Posted: Mon Aug 28, 2006 4:01 pm
by feyd
That code is extremely open to mail header insertion (read: spammers will love you and get you into serious trouble.)

Posted: Mon Aug 28, 2006 10:32 pm
by WithHisStripes
I'm sorry, I didn't explain myself correctly, I know that whatever is in that section will be sent, but when I do that; include additional information to be sent, than when you receive it via email all the information appears on the same line. I'm not having any problems with the data actually getting sent, just having it properly formatted, does that make sense?

PS thanks for the spam reminder, I totally forgot about that in the forum.

Posted: Mon Aug 28, 2006 10:35 pm
by feyd
I would imagine that the data Flash is sending as the message isn't exactly what you are expecting then.

Posted: Mon Aug 28, 2006 10:36 pm
by RobertGonzalez
It makes sense. You might want to have a look at the PHP Manual for mail() for information on how to set ContentTypes and such.

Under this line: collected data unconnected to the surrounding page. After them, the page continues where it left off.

(* ===== verification/VfsGuard.v ===== *)
(** * What the virtual filesystem lets a user change

    The operations of [Vfs] run over filesystems that keep a log of the changes they are asked
    for.  [asked] says, for each operation, which changes it asks for and what the user needs to have for that;
    [allowed] says what a user should be able to change, and all operations but those in which the code is wrong
    ([guarded]) keep to it. *)

From stdpp Require Import base numbers list list_numbers option gmap.
From S2P Require Import Prelude.
From S2P Require Import ByteBuf.
From S2P Require Import KString.
From S2P Require Import Ext2Inode.
From S2P Require Import Ext2Dir.
From S2P Require Import Vfs.
From S2P Require Import VfsSpec.

Local Open Scope Z_scope.

(** ** The changes that filesystems are asked for *)

Inductive change :=
  | Writes (n : vnode)
  | Adds (dir : vnode) (name : list Z) (child : vnode)
  | Creates (dir : vnode) (name : list Z) (new owner group : Z)
  | Removes (dir : vnode) (name : list Z)
  | Truncates (n : vnode) (length : Z)
  | Chmods (n : vnode) (new : Z)
  | Chowns (n : vnode) (new_uid new_gid : Z).

Definition unlogged {S A} (m : fsop S A) : fsop (S * list change) A := λ '(s, log), '(a, s) ← m s; Done (a, (s, log)).
Definition logged {S A} (c : change) (m : fsop S A) : fsop (S * list change) A := λ '(s, log), '(a, s) ← m s; Done (a, (s, log ++ [c])).

(** The same filesystems, with a log. *)
#[local] Instance log_inodes {S} `{Inodes S} : Inodes (S * list change) := {
  get_metadata n := unlogged (get_metadata n);
  find_id n name := unlogged (find_id n name);
  get_inode f i := unlogged (get_inode f i);
  root_inode_id f := root_inode_id f;
  read n o c := unlogged (read n o c);
  write n o b := logged (Writes n) (write n o b);
  add_entry n name child := logged (Adds n name child) (add_entry n name child);
  create_entry n name m o g := logged (Creates n name m o g) (create_entry n name m o g);
  remove_entry n name := logged (Removes n name) (remove_entry n name);
  truncate n len := logged (Truncates n len) (truncate n len);
  chmod n m := logged (Chmods n m) (chmod n m);
  chown n o g := logged (Chowns n o g) (chown n o g);
  open_inode n o := unlogged (open_inode n o);
  close_inode n := unlogged (close_inode n);
  get_device ma mi := unlogged (get_device ma mi);
  device_read d o c := unlogged (device_read d o c);
  device_write d o b := unlogged (device_write d o b);
}.

(** Before the first change. *)
Definition log_rep {S} `{InodesSpec S} (sl : S * list change) (w : tree) : Prop := tree_rep sl.1 w ∧ sl.2 = [].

Posted: Mon Aug 28, 2006 10:39 pm
by feyd
WithHisStripes wrote:PS thanks for the spam reminder, I totally forgot about that in the forum.
I wasn't actually referring to the email address being visible, but the direct use of $_POST data without filtering, validation.. anything to protect you and your users. There's a thread that Ninja Space Goat started a while back on mail header injection.. I would consider it a good, possibly alarming, read for you.